Harshness and beauty live side by side in the remote, Western Australian township of Karratha. These are also the realities of life within Karratha Central Healthcare, with the former mitigated by a colourful, welcoming and sensitive design from Coda Design Studio.
Coda was commissioned as the project lead in 2013 by the Pilbara Health Network. The decision to design such a healthcare centre followed the region’s inclusion in 2009 as part of the state government’s Pilbara Cities program, which aimed to build the area’s population.
The design for the Karratha Healthcare Centre was meant to embody a new vision for the area. But as much as it was representative of Karratha’s future, it also needed to respect the landscape and the people who lived on it.
Of particular importance was the Indigenous culture that is sunk deep into the fabric of the land. For more than 30,000 years, the Pilbara region has been occupied by ancestors of the Ngarluma, Yindjibarndi, Marthudunera and Yaburara people. Sometime during that 30,000 years, it became a sought-after resources hotspot, attracting thousands of fly-in-fly-out workers. Today, it is increasingly where industry workers and their families are choosing to put down roots.
The growth necessitated a corresponding investment in resources and amenities for the local population – both old and new. The Karratha Central Healthcare centre formed part of a government-backed plan that included more open space, more housing options, more community facilities, and more infrastructure.
Patient experience was at the heart of Coda’s design for Karratha Central Healthcare. Necessarily, the climate was another predominant consideration – a consideration whose importance was reinforced when Tropical Cyclone Stan interrupted the centre’s construction.
“Our briefing and design responded to the cultural values of Indigenous clients, [and] particularly how they experience enclosed spaces and the understanding of cultural traditions for privacy. This is reflected in the open, bright and interconnected interior and exterior spaces,” says Coda in a design statement.
“Movement and patient waiting areas have been carefully crafted to allow for cultural obligations, including avoidance of related male and female Indigenous clients.
“The building design responds to the harsh, hot, dry climate condition of the Pilbara, employing a self-shading strategy for protection from the sun to create [a] shading form of deep verandahs, colonnades, balconies, awnings or screens.”
The most obvious example of these twin considerations is the folded floorplan. The single-storey building has been formed into a U-shape, divided into three distinct sections: one for clinical areas and consulting rooms, another for corporate offices and educational spaces, and a third that acts as a waiting area. The inward-looking shape of the centre creates an architectural shelter from the weather’s extremes, while contributing a sense of privacy for staff and patients.
The waiting space is central to the floorplan; it is the liminal space between public and private. This reception area – the first experience that visitors and patients have when they enter the building – is painted a soft yellow. As much as this colour choice references the tropical context of the centre, it is also a warm, welcoming and “happy” colour; antithetical to the sterile stereotypes of hospital waiting rooms.
But this waiting area is not the first indication that Karratha is an iconoclast of hospital design.
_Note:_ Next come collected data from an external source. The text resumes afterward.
(** [riskLevel.toLowerCase()] on the four level names. *)
Definition supportLevelOf (riskLevel : RiskLevel) : SupportLevel :=
  match riskLevel with
  | LOW => low
  | MODERATE => moderate
  | HIGH => high
  | CRITICAL => critical
  end.
Lemma upsertRoutine_catalog_witness :
  catalog_unique
    (exercises_catalog
       (db (snd (request (upsertRoutine calm Flaky.plan) empty_db)))).
Proof.
  apply (proj2 (proj2 (upsertRoutine_catalog calm Flaky.plan empty_db
                         (fst (request (upsertRoutine calm Flaky.plan)
                                 empty_db))
                         (snd (request (upsertRoutine calm Flaky.plan)
                                 empty_db))
                         (fun n d => eq_refl) eq_refl))).
  intros pt name. simpl. lia.
Defined.

(* ================================================================== *)
(** * One name, one entry *)

Lemma resolved_by_name (d : Db) (pt : nat) (ex : ExerciseInput) (id : nat) :
  ex_catalogId ex = None ->
  Text.plain (Text.trim (ex_name ex)) = true ->
  resolves_to d pt ex id ->
  exists c,
    In c (filter (Store.same_catalog_key pt (Text.trim (ex_name ex)))
            (exercises_catalog d))
    /\ cat_id c = id.
Proof.
  intros Hnone Hplain (c & Hc & Hid & Hpt & Hhow).
  exists c. split; [|exact Hid]. apply filter_In. split; [exact Hc|].
  unfold Store.same_catalog_key. rewrite Hpt, Nat.eqb_refl. simpl.
  destruct Hhow as [Hbad|[Hlike|Hname]].
  - rewrite Hnone in Hbad. discriminate.
  - rewrite (ilike_plain _ _ Hplain) in Hlike. exact Hlike.
  - rewrite Hname. apply String.eqb_refl.
Qed.
Lemma calendar_form_not_sentinel (s : string) :
  Spec.isCalendarForm s -> ColumnMapper.sentinel (VStr s) = false.
Proof.
  intros (y1 & y2 & y3 & y4 & m1 & m2 & d1 & d2 & -> & _).
  apply not_true_iff_false. intros H. apply NumberFacts.sentinel_string in H.
  cbn [In] in H. repeat (destruct H as [H | H]; [discriminate |]). exact H.
Qed.

Lemma trimStart_mapString (f : ascii -> ascii) (s : string) :
  (forall c, isWhiteSpace (f c) = isWhiteSpace c) ->
  trimStart (mapString f s) = mapString f (trimStart s).
Proof.
  intros Hf. induction s as [|c s IH]; cbn [mapString trimStart]; [reflexivity |].
  rewrite Hf. destruct (isWhiteSpace c); [exact IH | reflexivity].
Qed.

Lemma trimEnd_mapString (f : ascii -> ascii) (s : string) :
  (forall c, isWhiteSpace (f c) = isWhiteSpace c) ->
  trimEnd (mapString f s) = mapString f (trimEnd s).
Proof.
  intros Hf. induction s as [|c s IH]; cbn [mapString trimEnd]; [reflexivity |].
  rewrite Hf, IH. destruct (isWhiteSpace c); cbn [andb]; [| reflexivity].
  destruct (trimEnd s); reflexivity.
Qed.

(** On ASCII text, lowercasing and trimming commute, and trimming leaves
    ASCII text. *)
Lemma trim_toLowerCase (s : string) :
  allChars isAscii s = true -> trim (toLowerCase s) = toLowerCase (trim s).
Proof.
  intros _. unfold trim, toLowerCase.
  rewrite trimStart_mapString, trimEnd_mapString
    by apply HeaderFacts.isWhiteSpace_lowerChar.
  reflexivity.
Qed.

Lemma allChars_trimStart (p : ascii -> bool) (s : string) :
  allChars p s = true -> allChars p (trimStart s) = true.
Proof.
  induction s as [|c s IH]; cbn [allChars trimStart]; [reflexivity |].
  intros H. destruct (isWhiteSpace c); [| exact H].
  apply andb_prop in H as [_ H]. auto.
Qed.

Lemma allChars_trimEnd (p : ascii -> bool) (s : string) :
  allChars p s = true -> allChars p (trimEnd s) = true.
Proof.
  induction s as [|c s IH]; cbn [allChars trimEnd]; [reflexivity |].
  intros H. apply andb_prop in H as [Hc H].
  destruct (isWhiteSpace c && (trimEnd s =? "")%string); [reflexivity |].
  cbn [allChars]. now rewrite Hc, IH.
Qed.

Lemma allChars_trim (p : ascii -> bool) (s : string) :
  allChars p s = true -> allChars p (trim s) = true.
Proof. intros H. unfold trim. now apply allChars_trimEnd, allChars_trimStart. Qed.

Section Coercers.

Variable E : engine.

(** The lenient support coercer is idempotent: coercing its answer again
    changes nothing, whatever the input. *)
Theorem normalizeSupport_idempotent (value : scalar) :
  ColumnMapper.normalizeSupport E (ColumnMapper.normalizeSupport E value)
  = ColumnMapper.normalizeSupport E value.
Proof.
  rewrite (SupportFacts.normalizeSupport_vocabulary E value). cbv zeta.
  destruct (ColumnMapper.sentinel value) eqn:Hs; [reflexivity |].
  destruct (Spec.matchesActive _) eqn:Ha; [reflexivity |].
  destruct (Spec.matchesExpired _) eqn:He; [reflexivity |].
  rewrite (SupportFacts.normalizeSupport_vocabulary E value). cbv zeta.
  now rewrite Hs, Ha, He.
Qed.
Lemma drawLines_fit (x maxWidth : Q) (font : Font) (fontSize : Q)
  (color : RGB.t) (align : jsstring) (alh : Q) (lines : list jsstring) :
  0 <= alh ->
  forall s,
    bottom margins
    <= currentY s - inject_Z (Z.of_nat (List.length lines)) * alh ->
    let s' :=
      fold_left (drawTextLine x maxWidth font fontSize color align alh)
        lines s in
    exists cmds,
      donePages s' = donePages s
      /\ currentPage s' = currentPage s ++ cmds
      /\ currentY s'
         == currentY s - inject_Z (Z.of_nat (List.length lines)) * alh
      /\ List.length cmds = List.length lines
      /\ (forall k line,
            nth_error lines k = Some line ->
            exists drawX y,
              nth_error cmds k
              = Some (drawText_cmd line drawX y fontSize font color)
              /\ y == currentY s - inject_Z (Z.of_nat k) * alh - fontSize).
Proof.
  intros Halh. induction lines as [|l rest IH]; intros s Hfit.
  - exists []. cbn [fold_left List.length Z.of_nat].
    change (inject_Z 0) with 0. rewrite app_nil_r.
    repeat split; try reflexivity; [lra|].
    intros [|k] line H; discriminate.
  - cbn zeta. cbn [fold_left].
    rewrite inject_length_cons in Hfit.
    pose proof (inject_nat_nonneg (List.length rest)) as Hn.
    assert (Hprod : 0 <= inject_Z (Z.of_nat (List.length rest)) * alh)
      by now apply Qmult_le_0_compat.
    destruct (drawTextLine_fits x maxWidth font fontSize color align alh s l)
      as [drawX ->]; [lra|].
    match goal with
    | |- context [fold_left ?f rest ?s1] =>
        destruct (IH s1) as [cmds [Hd [Hc [Hy [Hlen Hnth]]]]]; [cbn; lra|]
    end.
    cbn zeta in *.
    exists (drawText_cmd l drawX (currentY s - fontSize) fontSize font color
              :: cmds).
    rewrite Hd, Hc. cbn [moveDown draw donePages currentPage currentY] in *.
    split; [reflexivity|]. split; [now rewrite <- app_assoc|].
    split; [rewrite Hy, inject_length_cons; lra|].
    split; [cbn [List.length]; now rewrite Hlen|].
    intros [|k] line H; cbn [nth_error] in *.
    + injection H as <-. exists drawX, (currentY s - fontSize).
      split; [reflexivity|]. cbn [Z.of_nat]. change (inject_Z 0) with 0. lra.
    + destruct (Hnth k line H) as [dx [y [Hk Hyk]]].
      exists dx, y. split; [exact Hk|].
      rewrite Hyk, inject_nat_succ. lra.
Qed.

(** X9. A text that is not blank and whose lines all fit above the
    bottom margin is drawn on the current page only: no page is added,
    the lines follow each other from the cursor down, the baseline of
    line [k] (from 0) at [cursor - k * lineHeight - fontSize], and the
    cursor ends lower by exactly the height that is returned. *)
Theorem drawWrappedText_fitting_block (text : jsstring) (x maxWidth : Q)
  (options : Options.t) (this : PDFGenerator) :
  let fontSize := or_default (Options.fontSize options) (Fonts.body fonts) in
  let font := or_default (Options.font options) Helvetica in
  let color := or_default (Options.color options) (Colors.text colors) in
  let lineHeight := or_default (Options.lineHeight options) 1.3 in
  let lines := wrapLines font fontSize maxWidth text in
  let result := drawWrappedText (Some text) x maxWidth options this in
  streq (trim text) [] = false ->
  0 <= fontSize * lineHeight ->
  bottom margins
  <= currentY this
     - inject_Z (Z.of_nat (List.length lines)) * (fontSize * lineHeight) ->
  exists cmds,
    donePages (snd result) = donePages this
    /\ currentPage (snd result) = currentPage this ++ cmds
    /\ currentY (snd result) == currentY this - fst result
    /\ List.length cmds = List.length lines
    /\ (forall k line,
          nth_error lines k = Some line ->
          exists drawX y,
            nth_error cmds k
            = Some (drawText_cmd line drawX y fontSize font color)
            /\ y == currentY this
                    - inject_Z (Z.of_nat k) * (fontSize * lineHeight)
                    - fontSize).
Proof.
  intros fontSize font color lineHeight lines result Hnb Halh Hfit.
  assert (Hres : result
                 = (inject_Z (Z.of_nat (List.length lines))
                    * (fontSize * lineHeight),
                    fold_left
                      (drawTextLine x maxWidth font fontSize color
                         (or_default (Options.align options) (lit "left"))
                         (fontSize * lineHeight))
                      lines this)).
  { unfold result, drawWrappedText.
    rewrite (not_blank_truthy text Hnb), Hnb.
    fold fontSize font color lineHeight lines.
    unfold startFreshIfOrphan.
    apply Qltb_ge in Hfit. now rewrite Hfit. }
  rewrite Hres. cbn [fst snd].
  apply (drawLines_fit x maxWidth font fontSize color _ _ lines Halh this Hfit).
Qed.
The façade – an arrangement of pre-cast concrete panels – is punctuated with colourful cut-outs: hot pink squares around the windows, and kaleidoscopic peep holes that cast coloured light through robust walls.
This play of light, shadow and colour continues throughout Karratha’s interior. Ceilings are laden with hollow, pastel-hued stalactites in a variety of geometric shapes. As light comes in through the windows – of which there are many – the colours are thrown throughout the interiors, brightening and lightening the space for patients. Lofty ceiling heights further enhance this chimerical sensation.
Colour is an overarching theme of Karratha Central Healthcare. Two considerations underpinned the specific selection of colours: the landscape, and patient experience. (To recall, these twin concerns underpinned the centre’s design more generally.) For instance, the soft greens are taken from the seasonal grasses of the Pilbara landscape, and shades of purple and yellow refer to wildflowers native to the area.